The recent
sentencing of Kaing Guek Eav, better known as Comrade Duch, to life
imprisonment for crimes he committed during the regime of the Khmer Rouge in Cambodia , is a reminder
of this sickening era of human history and the foul nature that some men can
inflict on their fellow brothers.
From 1976
to 1979, the Khmer Rouge, lead by Pol Pot, forced Cambodians out of the cities
and into the fields to live a virtual subsistence existence, while decimating
nearly a quarter of the country’s population through starvation, overwork and
execution. Kaing Guek Eav was sentenced for crimes against humanity, war
crimes, and over the torture and deaths of thousands of people at the
notorious S-21 prison. Al Jazeera's Stephanie Scawen, reporting from outside
the court in Phnom Penh ,
described some of the atrocities committed: "Bloodletting was quite
common... Others had their hands tied behind their backs and were strung up on
exercise bars. When they went unconscious they would be dunked in water, and
the process was started again. It was a horrendous regime.”
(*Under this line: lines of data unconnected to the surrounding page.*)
(** * The execution engine of Cpp-Mastery-Hub

    A shallow embedding of [cpp-engine/src/compiler/execution_engine.cpp]
    (class [ExecutionEngine]) together with the parts of its environment the
    engine talks to: the JSON option object, the configuration singleton, the
    file system under [temp/], and the POSIX process primitives
    ([pipe], [fork], [execvp], [alarm], [waitpid], [kill], [read]).

    The engine's member functions are written in a small monad that threads
    the state of the operating system and records in a trace the system
    calls that act on processes, pipes and files.  A computation either
    returns, throws a [std::exception], blocks for ever inside a system
    call, or has its process terminated by a signal.

    What lies outside the engine is an [Env]: the configuration, the random
    device, the clock, which library and system calls fail, the signal
    dispositions of the server process, and the behaviour of every program
    [execvp] can start.  Calls to the logger have no effect on a run and are
    left out.  The vocabulary of events and child steps is that of a process
    runner in general (a pipe for standard input, [write], [setrlimit],
    SIGKILL), not only of the calls this engine makes. *)

From Stdlib Require Import String Ascii List ZArith Lia Bool DecimalString.
Import ListNotations.

Set Warnings "-register-all".

Local Open Scope string_scope.
Local Open Scope Z_scope.

(** ** Strings as the engine uses them *)

Module Str.

(** [std::string::find(pat)] from position 0; [None] stands for [npos]. *)
Fixpoint find_from (pat s : string) (i : nat) : option nat :=
  if String.prefix pat s then Some i
  else match s with
       | EmptyString => None
       | String _ s' => find_from pat s' (S i)
       end.

Definition find (pat s : string) : option nat := find_from pat s 0.

(** [s.find(pat) != std::string::npos] *)
Definition contains (pat s : string) : bool :=
  match find pat s with Some _ => true | None => false end.

Definition empty (s : string) : bool :=
  match s with EmptyString => true | String _ _ => false end.

(** [std::to_string(int)]: decimal digits, a leading minus sign for
    negative values. *)
Definition to_string (n : Z) : string := NilZero.string_of_int (Z.to_int n).

Definition newline : ascii := "010"%char.
Definition nul : ascii := "000"%char.
Definition slash : ascii := "/"%char.

(** The lines [std::getline] extracts from a stream over [s] until it
    fails: the text between newlines, with no line for the empty tail
    after a final newline. *)
Fixpoint getlines (s : string) : list string :=
  match s with
  | EmptyString => []
  | String c rest =>
      if Ascii.eqb c newline then EmptyString :: getlines rest
      else match getlines rest with
           | [] => [String c EmptyString]
           | l :: ls => String c l :: ls
           end
  end.

(** What [std::string::operator+=(const char* )] appends from a buffer:
    the bytes before the first NUL. *)
Fixpoint c_str (s : string) : string :=
  match s with
  | EmptyString => EmptyString
  | String c rest => if Ascii.eqb c nul then EmptyString else String c (c_str rest)
  end.

(** [std::filesystem::path(p).parent_path().string()] for a relative path
    without trailing separator: everything before the last slash. *)
Fixpoint parent_path (p : string) : string :=
  match p with
  | EmptyString => EmptyString
  | String c rest =>
      if contains "/" rest then String c (parent_path rest)
      else if Ascii.eqb c slash then EmptyString
      else parent_path rest
  end.

End Str.

(** ** The option object (nlohmann::json) *)

Inductive json : Type :=
| JNull
| JBool (b : bool)
| JNumber (n : Z)
| JString (s : string)
| JArray (items : list json)
| JObject (members : list (string * json)).

Module Json.

Definition type_name (j : json) : string :=
  match j with
  | JNull => "null"
  | JBool _ => "boolean"
  | JNumber _ => "number"
  | JString _ => "string"
  | JArray _ => "array"
  | JObject _ => "object"
  end.

Fixpoint lookup (key : string) (members : list (string * json)) : option json :=
  match members with
  | [] => None
  | (k, v) :: rest => if String.eqb k key then Some v else lookup key rest
  end.

(** The texts of the [type_error]s the library throws. *)
Definition type_error_306 (j : json) : string :=
  "[json.exception.type_error.306] cannot use value() with " ++ type_name j.

Definition type_error_302 (expected : string) (j : json) : string :=
  "[json.exception.type_error.302] type must be " ++ expected ++ ", but is " ++ type_name j.

(** [j.get<std::string>()]; [inl] carries the text of the exception. *)
Definition get_string (j : json) : string + string :=
  match j with
  | JString s => inr s
  | _ => inl (type_error_302 "string" j)
  end.

Definition get_bool (j : json) : string + bool :=
  match j with
  | JBool b => inr b
  | _ => inl (type_error_302 "boolean" j)
  end.

(** [j.value(key, default_value)] at type [std::string]. *)
Definition value_string (j : json) (key default_value : string) : string + string :=
  match j with
  | JObject members =>
      match lookup key members with
      | Some v => get_string v
      | None => inr default_value
      end
  | _ => inl (type_error_306 j)
  end.

(** [j.value(key, default_value)] at type [bool]. *)
Definition value_bool (j : json) (key : string) (default_value : bool) : string + bool :=
  match j with
  | JObject members =>
      match lookup key members with
      | Some v => get_bool v
      | None => inr default_value
      end
  | _ => inl (type_error_306 j)
  end.

(** [j.contains(key)]: false on anything but an object. *)
Definition contains (j : json) (key : string) : bool :=
  match j with
  | JObject members => match lookup key members with Some _ => true | None => false end
  | _ => false
  end.

(** [j[key]] once [contains] has answered yes. *)
Definition at_key (j : json) (key : string) : json :=
  match j with
  | JObject members => match lookup key members with Some v => v | None => JNull end
  | _ => JNull
  end.

Definition is_array (j : json) : bool :=
  match j with JArray _ => true | _ => false end.

Definition items (j : json) : list json :=
  match j with JArray l => l | _ => [] end.

End Json.

(** ** Results (execution_engine.hpp) *)

Record CompilationResult := {
  cr_success : bool;
  cr_executable_path : string;
  cr_compilation_time_ms : Z;
  cr_warnings : list string;
  cr_errors : list string;
  cr_compiler_output : string
}.

Record ExecutionResult := {
  er_success : bool;
  er_exit_code : Z;
  er_stdout : string;
  er_stderr : string;
  er_execution_time_ms : Z;
  er_memory_usage_kb : Z;
  er_cpu_time_ms : Z;
  er_error_message : string
}.

Record ProcessResult := {
  pr_exit_code : Z;
  pr_stdout : string;
  pr_stderr : string;
  pr_memory_usage_kb : Z;
  pr_cpu_time_ms : Z
}.

(** The member initialisers of the three structs. *)
Definition CompilationResult_default : CompilationResult :=
  {| cr_success := false; cr_executable_path := ""; cr_compilation_time_ms := 0;
     cr_warnings := []; cr_errors := []; cr_compiler_output := "" |}.

Definition ExecutionResult_default : ExecutionResult :=
  {| er_success := false; er_exit_code := 0; er_stdout := ""; er_stderr := "";
     er_execution_time_ms := 0; er_memory_usage_kb := 0; er_cpu_time_ms := 0;
     er_error_message := "" |}.

Definition ProcessResult_default : ProcessResult :=
  {| pr_exit_code := -1; pr_stdout := ""; pr_stderr := "";
     pr_memory_usage_kb := 0; pr_cpu_time_ms := 0 |}.

(** The boolean members of [ExecutionResult]: the only places where the
    outcome could carry a flag. *)
Definition ExecutionResult_flags : list (ExecutionResult -> bool) := [er_success].

(** ** Configuration (utils/config.hpp) *)

Record Config := {
  compiler_path : string;
  clang_path : string;
  default_compiler : string;
  cpp_standard : string;
  optimization_level : string;
  compilation_timeout : Z;
  sandbox_enabled : bool;
  execution_timeout : Z;
  max_memory_mb : Z;
  max_cpu_time : Z;
  docker_image : string
}.

(** [Config::setDefaults] in utils/config.cpp. *)
Definition Config_defaults : Config :=
  {| compiler_path := "/usr/bin/g++";
     clang_path := "/usr/bin/clang++";
     default_compiler := "g++";
     cpp_standard := "c++20";
     optimization_level := "O2";
     compilation_timeout := 30;
     sandbox_enabled := true;
     execution_timeout := 10;
     max_memory_mb := 512;
     max_cpu_time := 5;
     docker_image := "cpp-sandbox:latest" |}.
While it’s unfathomable to imagine the full extent of the circumstances suffered by the
population, it’s not hard to find documentation and evidence of the disregard and
contempt that people like Pol Pot, Duch and others, such as Nuon Chea, Khieu
Samphan and Ieng Sary had for their fellow citizens.
One day, if
you take a trip to Cambodia ,
you’ll be confronted by the history of that country’s “Killing Fields”. A 1984
British film of the same name is one of the best known movies that depicts the
story of two journalists, Cambodian Dith Pran and American Sydney
Schanberg who were working in Phnom
Penh at the time. Historical and biographical as it
is, it is truly a horror film. The role of Dith Pran was played by a survivor of
the regime, a doctor named Haing S Ngor. His own account of those years was
penned in his book “Surviving the Killing Fields”, a compelling read. In it he
describes how he pretended to be a taxi driver when the Khmer Rouge swept to
power after a civil war, as being an educated man made him an enemy of the
state. Having won an Oscar for his portrayal of Dith Pran, his first acting
role, I met Haing a number of times during his promotional visits to Australia .
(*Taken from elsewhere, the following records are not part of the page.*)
(** The key of a lookup tells its kind and its title, and for the movie
    and TV lookups its year. *)
Lemma key_of_inj k title year k' title' year' :
  Spec.key_of k title year = Spec.key_of k' title' year' ->
  k = k' /\ title = title' /\ (k <> Spec.Anime -> year = year').
Proof.
  destruct k, k'; simpl; intros E; try discriminate E.
  - apply (titled_key_inj (lit "movie_")) in E as [-> ->]. done.
  - apply (titled_key_inj (lit "tv_")) in E as [-> ->]. done.
  - unfold CreateIs.anime_key in E. apply app_inv_head in E. done.
Qed.

(* ===================================================================== *)
(** ** Memoization of the lookups *)
(* ===================================================================== *)

Section Memo.

Variable provider : list CreateIs.request -> CreateIs.request -> CreateIs.response.

(** Each lookup is the shared body run on its key and its request. *)
Lemma lookup_unfold k title year w :
  Spec.lookup provider k title year w
  = CreateIs.cached_query provider (Spec.key_of k title year)
      (Spec.request_of k title year)
      (match k with
       | Spec.Movie => CreateIs.ErrorSearchingMovie title
       | Spec.Tv => CreateIs.ErrorSearchingTv title
       | Spec.Anime => CreateIs.ErrorSearchingAnime title
       end)
      (CreateIs.enter (Spec.call_of k title year) w).
Proof. by destruct k. Qed.

Lemma lookup_hit k title year w r :
  CreateIs.cache w !! Spec.key_of k title year = Some r ->
  Spec.lookup provider k title year w
  = (Some r, CreateIs.enter (Spec.call_of k title year) w).
Proof.
  intros H. rewrite lookup_unfold. unfold CreateIs.cached_query.
  cbn [CreateIs.enter CreateIs.cache]. by rewrite H.
Qed.

Lemma lookup_miss_found k title year w r rest :
  CreateIs.cache w !! Spec.key_of k title year = None ->
  provider (CreateIs.sent w) (Spec.request_of k title year)
  = CreateIs.Results (r :: rest) ->
  Spec.lookup provider k title year w
  = (Some r,
     CreateIs.set_cache (<[Spec.key_of k title year := r]> (CreateIs.cache w))
       (CreateIs.send (Spec.request_of k title year)
          (CreateIs.enter (Spec.call_of k title year) w))).
Proof.
  intros H Hp. rewrite lookup_unfold. unfold CreateIs.cached_query.
  cbn [CreateIs.enter CreateIs.cache CreateIs.sent]. by rewrite H, Hp.
Qed.

Lemma lookup_miss_sends k title year w :
  CreateIs.cache w !! Spec.key_of k title year = None ->
  CreateIs.sent (snd (Spec.lookup provider k title year w))
  = CreateIs.sent w ++ [Spec.request_of k title year].
Proof.
  intros H. rewrite lookup_unfold. unfold CreateIs.cached_query.
  cbn [CreateIs.enter CreateIs.cache CreateIs.sent]. rewrite H.
  destruct (provider _ _) as [|[|r rs]]; done.
Qed.

Lemma lookup_miss_nothing k title year w :
  CreateIs.cache w !! Spec.key_of k title year = None ->
  provider (CreateIs.sent w) (Spec.request_of k title year) = CreateIs.Failed
  \/ provider (CreateIs.sent w) (Spec.request_of k title year) = CreateIs.Results [] ->
  fst (Spec.lookup provider k title year w) = None
  /\ CreateIs.cache (snd (Spec.lookup provider k title year w)) = CreateIs.cache w.
Proof.
  intros H Hp. rewrite lookup_unfold. unfold CreateIs.cached_query.
  cbn [CreateIs.enter CreateIs.cache CreateIs.sent]. rewrite H.
  destruct Hp as [-> | ->]; done.
Qed.

End Memo.

(** C7, as the code has it. Each of the three lookups returns the cached
    entry of its key without sending a request; on a miss it sends its
    request, and stores and returns the first item of a non-empty result;
    a request that fails or returns no item stores nothing, so that the
    next lookup of the same key sends the request again. The key of
    [search_movie] and of [search_tv_show] is made of the call type, the
    title and the year; the key of [search_anime], which takes no year, is
    made of the call type and the title only. *)
Theorem lookups_memoize
  (provider : list CreateIs.request -> CreateIs.request -> CreateIs.response)
  (k : Spec.kind) (title : str) (year : option Z) (w : CreateIs.world) :
  let key := Spec.key_of k title year in
  let req := Spec.request_of k title year in
  let entered := CreateIs.enter (Spec.call_of k title year) in
  let after := snd (Spec.lookup provider k title year w) in
  (forall r,
      CreateIs.cache w !! key = Some r ->
      Spec.lookup provider k title year w = (Some r, entered w))
  /\ (forall r rest,
      CreateIs.cache w !! key = None ->
      provider (CreateIs.sent w) req = CreateIs.Results (r :: rest) ->
      Spec.lookup provider k title year w
      = (Some r, CreateIs.set_cache (<[key := r]> (CreateIs.cache w))
                   (CreateIs.send req (entered w)))
      /\ Spec.lookup provider k title year after = (Some r, entered after))
  /\ (CreateIs.cache w !! key = None ->
      provider (CreateIs.sent w) req = CreateIs.Failed
      \/ provider (CreateIs.sent w) req = CreateIs.Results [] ->
      fst (Spec.lookup provider k title year w) = None
      /\ CreateIs.cache after = CreateIs.cache w
      /\ CreateIs.sent (snd (Spec.lookup provider k title year after))
         = CreateIs.sent w ++ [req; req])
  /\ (forall k' title' year',
      key = Spec.key_of k' title' year' ->
      k = k' /\ title = title' /\ (k <> Spec.Anime -> year = year'))
  /\ (forall title' year', Spec.key_of Spec.Anime title' year' = CreateIs.anime_key title').
Proof.
  cbv zeta. split; [|split; [|split; [|split]]].
  - intros r H. by apply lookup_hit.
  - intros r rest H Hp.
    rewrite (lookup_miss_found provider k title year w r rest H Hp).
    split; [done|]. cbn [snd]. apply lookup_hit.
    cbn [CreateIs.set_cache CreateIs.cache]. apply lookup_insert_eq.
  - intros H Hp.
    destruct (lookup_miss_nothing provider k title year w H Hp) as [Hr Hc].
    split; [done|]. split; [done|].
    rewrite lookup_miss_sends by (by rewrite Hc).
    rewrite lookup_miss_sends by done. by rewrite <- app_assoc.
  - intros k' title' year'. apply key_of_inj.
  - done.
Qed.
Ironically, after surviving the Killing Fields, he was shot dead in Los Angeles by a street
gang. I was gutted to learn of his death.
Beyond the violation committed against the population at the time, a number of foreigners also underwent torture and death, sometimes for merely being in the wrong place at the wrong time. New Zealander Kerry Hamill was a yachtsman sailing in the Gulf of Thailand in 1978, along with buddies Canadian Stuart Glass and Englishman John Dewhirst,
They anchored at Koh Tang Island to shelter from a storm (Kerry’s girlfriend Gail had recently left the yacht to visit family in Hawai’i). Unbeknownst to them they had entered ‘Kampuchean’ waters. Neither did they know of the horror story that was unfolding on the mainland.
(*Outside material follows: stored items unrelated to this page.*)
(** X2.  A figure written with a leading dash keeps its sign on the first
    extraction path and loses it on the second; a figure in parentheses,
    negative on the first path, does not parse on the second. *)
Theorem key_metrics_sign_is_lost (N : string) :
  N <> "" -> all_digits N = true ->
  parse_amount ("-" ++ N) = Some (of_Z (- digits_value 0 N))
  /\ KeyMetrics.parse_amount ("-" ++ N) = Some (of_Z (digits_value 0 N))
  /\ parse_amount ("(" ++ N ++ ")") = Some (of_Z (- digits_value 0 N))
  /\ KeyMetrics.parse_amount ("(" ++ N ++ ")") = None.
Proof.
  intros Hne HN. destruct N as [|c t]; [done|]. clear Hne.
  pose proof HN as [Hc _]%andb_true_iff.
  destruct (digit_plain c Hc) as (Hsp & _).
  destruct (lead_char_plain c (lead_of_digit c Hc)) as (_ & _ & Hmi & Hpl).
  assert (forall d, is_digit d = false -> mem d (String c t) = false) as Habs
    by (intros d Hd; by apply all_digits_mem).
  pose proof (strip_space_digits c t HN) as Hstrip.
  pose proof (float_unsigned_digits c t HN) as Hfloat.
  assert (free_of is_space (String c t)) as Hfree
    by (apply all_digits_free; [intros d Hd; by destruct (digit_plain d Hd)|done]).
  remember (String c t) as M eqn:EM.
  assert (parse_amount M = Some (of_Z (digits_value 0 M))) as Hplain.
  { unfold parse_amount. rewrite remove_absent by by apply Habs.
    rewrite (Habs "("%char) by done. cbn [andb]. rewrite Hstrip.
    unfold py_float. rewrite Hstrip. subst M. cbn [String.eqb].
    by rewrite Hmi, Hpl. }
  assert (unsigned_figure M = true) as Hfig.
  { unfold unsigned_figure. rewrite !Habs by done.
    rewrite remove_absent by by apply Habs. subst M. by apply lead_of_digit. }
  assert (strip is_space (String "-"%char M) = String "-"%char M) as Hdash.
  { unfold strip. rewrite rstrip_keep by done. by rewrite rstrip_free. }
  repeat split.
  - change ("-" ++ M) with (String "-"%char M). unfold parse_amount.
    change (remove ","%char (String "-"%char M)) with (String "-"%char (remove ","%char M)).
    rewrite remove_absent by by apply Habs.
    change (mem "("%char (String "-"%char M)) with (mem "("%char M).
    rewrite (Habs "("%char) by done. cbn [andb]. rewrite Hdash.
    assert (String.eqb (String "-"%char M) "-" = false) as -> by (by subst M).
    assert (String.eqb (String "-"%char M) "" = false) as -> by done.
    cbn [orb]. unfold py_float. rewrite Hdash.
    change (Ascii.eqb "-" "-") with true. cbn iota.
    rewrite Hfloat. cbn [fmap option_fmap option_map]. by rewrite fneg_of_Z.
  - change ("-" ++ M) with (String "-"%char M). unfold KeyMetrics.parse_amount.
    change (remove ","%char (String "-"%char M)) with (String "-"%char (remove ","%char M)).
    rewrite remove_absent by by apply Habs.
    change (replace "-"%char "0"%char (String "-"%char M))
      with (String "0"%char (replace "-"%char "0"%char M)).
    rewrite replace_absent by by apply Habs.
    assert (all_digits (String "0"%char M) = true) as H0 by (by subst M).
    unfold py_float. rewrite (strip_space_digits _ _ H0).
    change (Ascii.eqb "0" "-") with false. change (Ascii.eqb "0" "+") with false.
    cbn iota. by rewrite (float_unsigned_digits _ _ H0).
  - rewrite <- fneg_of_Z. by apply parse_amount_paren_neg.
  - unfold KeyMetrics.parse_amount.
    assert (forall d, is_digit d = false -> Ascii.eqb d "("%char = false ->
              Ascii.eqb d ")"%char = false -> mem d ("(" ++ M ++ ")") = false) as Habs'.
    { intros d Hd H1 H2. rewrite !mem_app, Habs by done. cbn [mem]. by rewrite H1, H2. }
    rewrite remove_absent, replace_absent by by apply Habs'.
    unfold py_float, strip.
    change ("(" ++ M ++ ")") with (String "("%char (M ++ ")")).
    rewrite rstrip_keep by done. rewrite rstrip_app_free by done.
    change (rstrip is_space ")") with ")". cbn [lstrip].
    change (is_space "("%char) with false. cbn iota.
    change (Ascii.eqb "(" "-") with false. change (Ascii.eqb "(" "+") with false.
    cbn iota. unfold float_unsigned. cbn [lower String.eqb].
    change (lower_char "("%char) with "("%char.
    change (Ascii.eqb "(" "i") with false. change (Ascii.eqb "(" "n") with false.
    cbn [andb orb]. unfold decimal.
    rewrite drop_underscores_absent
      by (try done; change (String "("%char (M ++ ")")) with ("(" ++ M ++ ")");
          by apply Habs').
    cbn [mbind option_bind span_digits]. change (is_digit "("%char) with false.
    cbn iota. done.
Qed.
Along with John Dewhirst, Kerry was seized and tortured for two months at S-21. After signing confessions taken under duress that “admitted” CIA affiliations, they were executed on Comrade Duch’s orders. Their third companion, Stuart Glass was shot and killed when the boat was initially captured.
Kerry’s
younger brother, Rob Hamill, an Olympic and Trans-Atlantic champion rower, has
travelled to Cambodia
and elsewhere to retrace the steps taken by his brother and John Dewhirst,
speaking to eyewitnesses, perpetrators and survivors. His documentary, Brother Number One, is a retrospectively haunting tale that tells the story from
another deeply personal perspective, made no less incisive by the passing of
years.
After the
genocide of Jews attempted by the German Nazis in World War II, it’s staggering to
consider how something so similar could occur a mere 30 years later. But then,
occurring again with the conflict in Bosnia
1992 – 1995, and in Rwanda
in 1994, where another similar fate befell 800,000 souls.
It’s a
lesson that never seems to be learnt.
If only it
were true that history never repeats.